Finnews.id – VIRAL Kabar masuknya BYD ke Formula 1 (F1) menjadi sorotan publik setelah Wakil Presiden Eksekutif BYD, Stella Li, mengadakan pertemuan dengan CEO F1 Group, Stefano Domenicali, dan Presiden FIA, Mohamed Ben-Sulayem, saat Grand Prix Monako
Stella Li mengadakan pertemuan dengan Stefano Domenicali pada 5 Juni dan dengan Ben-Sulayem pada hari berikutnya. Dikutip dari laman Carnewschina, Selasa (9/6) waktu setempat melaporkan bahwa Presiden FIA membagikan foto dari pertemuan tersebut melalui akun media sosial pribadinya.
Ini tampaknya menjadi kali kedua Stella Li bertemu dengan kedua pejabat tinggi tersebut.
Dalam wawancara dengan PlanetF1, Stella Li mengatakan bahwa perusahaan sangat serius dalam mengeksplorasi masa depan dan teknologi, serta memahami apa yang dimiliki BYD.
Sebelumnya di akhir Desember 2025, Stella Li bertemu dengan Presiden FIA dalam ajang Grand Prix Abu Dhabi. Kemudian pada Maret 2026, muncul laporan bahwa BYD sedang menilai kemungkinan untuk masuk ke F1 dan World Endurance Championship (WEC), yang kemudian menjadi perhatian publik.
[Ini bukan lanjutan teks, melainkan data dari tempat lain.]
(* ===== verification/Relay.v ===== *)
(** * Relays: [internal/session/relay.go] and [Relay] of [internal/proxy/dialer.go]

    Both functions copy each of two connections to the other in a goroutine of
    its own, half-close a destination when its source has ended, and close both
    connections once both copies are done; they differ only in how they wait
    (a [WaitGroup] or two receives from a channel).  The goroutines are the
    steps of [rstep]; how much one [Read] of [io.Copy] returns is arbitrary.  What
    the other sides of the two connections do is [estep]: a [Read] waits while
    nothing has arrived, a [Write] while the connection takes nothing. *)
From S2P Require Import Prelude GoIO.

(** A connection: what has arrived and was not read yet (with the error that
    ends it), what its other side has still to send, whether its end has been
    signalled, which is seen once everything has been read; what was written to
    it, and whether it takes nothing at the moment; whether it is a
    [CloseWriter], and how far it has been closed. *)
Record endpoint := mkEnd {
  en_in : Reader;
  en_later : bytes;
  en_ended : bool;
  en_out : Sink;
  en_stalled : bool;
  en_closeWriter : bool;
  en_wclosed : bool;
  en_closed : bool
}.

Definition with_in (i : Reader) (later : bytes) (ended : bool) (e : endpoint) : endpoint :=
  mkEnd i later ended e.(en_out) e.(en_stalled) e.(en_closeWriter) e.(en_wclosed) e.(en_closed).
Definition with_out (w : Sink) (stalled : bool) (e : endpoint) : endpoint :=
  mkEnd e.(en_in) e.(en_later) e.(en_ended) w stalled e.(en_closeWriter) e.(en_wclosed) e.(en_closed).
Definition with_closed (wclosed closed : bool) (e : endpoint) : endpoint :=
  mkEnd e.(en_in) e.(en_later) e.(en_ended) e.(en_out) e.(en_stalled) e.(en_closeWriter) wclosed closed.

Definition CloseWrite (e : endpoint) : endpoint := with_closed true e.(en_closed) e.
Definition Close (e : endpoint) : endpoint := with_closed e.(en_wclosed) true e.

(** [if closer, ok := dst.(CloseWriter); ok { closer.CloseWrite() } else { dst.Close() }] *)
Definition finish_dst (dst : endpoint) : endpoint :=
  if dst.(en_closeWriter) then CloseWrite dst else Close dst.

(** [dst.Write(p)]. *)
Definition end_Write (p : bytes) (e : endpoint) : option error * endpoint :=
  if e.(en_closed) || e.(en_wclosed) then (Some ErrClosed, e)
  else let '(err, w) := Sink_Write p e.(en_out) in (err, with_out w e.(en_stalled) e).

(** Whether a [Write] waits. *)
Definition write_waits (e : endpoint) : bool := e.(en_stalled) && negb (e.(en_closed) || e.(en_wclosed)).

(** One [Read] of [io.Copy] takes some of the bytes, as many as the transport
    and the buffer of that copy happen to allow. *)
Definition skip (n : nat) (e : endpoint) : endpoint :=
  with_in (mkReader (drop n e.(en_in).(rd_buf)) e.(en_in).(rd_err)) e.(en_later) e.(en_ended) e.

(** Where a copy is: before a [Read], inside a [Write], after [io.Copy], done. *)
Inductive phase : Type := Copying | Writing (p : bytes) | Copied | Finished.

(** One action of [io.Copy(dst, src)]: the phases before and after, the source
    and the destination after. *)
Inductive copy_turn (src dst : endpoint) : phase -> phase -> endpoint -> endpoint -> Prop :=
  | turn_closed :
      src.(en_closed) = true -> copy_turn src dst Copying Copied src dst
  | turn_end :
      src.(en_closed) = false -> src.(en_in).(rd_buf) = [] -> src.(en_later) = [] -> src.(en_ended) = true ->
      copy_turn src dst Copying Copied src dst
  | turn_read n :
      src.(en_closed) = false -> (1 <= n <= length src.(en_in).(rd_buf))%nat ->
      copy_turn src dst Copying (Writing (take n src.(en_in).(rd_buf))) (skip n src) dst
  | turn_write p err dst' :
      write_waits dst = false -> end_Write p dst = (err, dst') ->
      copy_turn src dst (Writing p) (match err with None => Copying | Some _ => Copied end) src dst'.

(** [Relay(a, b)]: [toA] copies [b] to [a], [toB] copies [a] to [b]. *)
Record relay := mkRelay {
  rl_a : endpoint;
  rl_b : endpoint;
  rl_toA : phase;
  rl_toB : phase;
  rl_returned : bool
}.

Definition Relay (a b : endpoint) : relay := mkRelay a b Copying Copying false.

Inductive rstep (r : relay) : relay -> Prop :=
  | step_copyA p b a :
      copy_turn r.(rl_b) r.(rl_a) r.(rl_toA) p b a ->
      rstep r (mkRelay a b p r.(rl_toB) r.(rl_returned))
  | step_copyB p a b :
      copy_turn r.(rl_a) r.(rl_b) r.(rl_toB) p a b ->
      rstep r (mkRelay a b r.(rl_toA) p r.(rl_returned))
  | step_finishA :
      r.(rl_toA) = Copied ->
      rstep r (mkRelay (finish_dst r.(rl_a)) r.(rl_b) Finished r.(rl_toB) r.(rl_returned))
  | step_finishB :
      r.(rl_toB) = Copied ->
      rstep r (mkRelay r.(rl_a) (finish_dst r.(rl_b)) r.(rl_toA) Finished r.(rl_returned))
  | step_return :
      r.(rl_toA) = Finished -> r.(rl_toB) = Finished -> r.(rl_returned) = false ->
      rstep r (mkRelay (Close r.(rl_a)) (Close r.(rl_b)) Finished Finished true).

(** What happens on a connection by itself: more arrives, its end is signalled,
    it takes bytes again or stops to. *)
Inductive estep (e : endpoint) : endpoint -> Prop :=
  | end_arrives p q : e.(en_later) = p ++ q ->
      estep e (with_in (mkReader (e.(en_in).(rd_buf) ++ p) e.(en_in).(rd_err)) q e.(en_ended) e)
  | end_ends : estep e (with_in e.(en_in) e.(en_later) true e)
  | end_stalls b : estep e (with_out e.(en_out) b e).

(** The relay and its connections, with the number of the relay's own steps. *)
Inductive rruns (r0 : relay) : nat -> relay -> Prop :=
  | rruns_nil : rruns r0 0 r0
  | rruns_own n r r' : rruns r0 n r -> rstep r r' -> rruns r0 (S n) r'
  | rruns_a n r a : rruns r0 n r -> estep r.(rl_a) a ->
      rruns r0 n (mkRelay a r.(rl_b) r.(rl_toA) r.(rl_toB) r.(rl_returned))
  | rruns_b n r b : rruns r0 n r -> estep r.(rl_b) b ->
      rruns r0 n (mkRelay r.(rl_a) b r.(rl_toA) r.(rl_toB) r.(rl_returned)).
Pada April, BYD mengonfirmasi bahwa perusahaan sedang mempertimbangkan kemungkinan peran di F1 setelah Stella Li mengonfirmasi bahwa dirinya telah bertemu dengan Stefano Domenicali di Shanghai.
Sebelumnya beredar rumor bahwa BYD termasuk di antara perusahaan yang ingin mengakuisisi sebagian dari 24 persen saham tim Alpine Formula 1 bersama Mercedes-Benz.
Selain itu, disebutkan pula bahwa BYD dapat bekerja sama dengan Christian Horner, yang sedang berupaya kembali menjabat sebagai kepala tim setelah meninggalkan Red Bull Racing. Stella Li juga bertemu dengan Christian Horner di Festival Film Cannes.
Kemungkinan keterlibatan BYD di F1 telah menjadi topik pembahasan sepanjang 2026. Namun, prospek nyata perusahaan tersebut di dunia motorsport masih belum diketahui.
Selain itu, arah pengembangan F1 bertentangan dengan nilai-nilai yang dianut BYD. Mobil hybrid saat ini yang menggunakan motor listrik bertenaga besar direncanakan akan digantikan oleh mesin V8 berbahan bakar bensin dengan komponen listrik yang sangat minimal pada tahun 2031.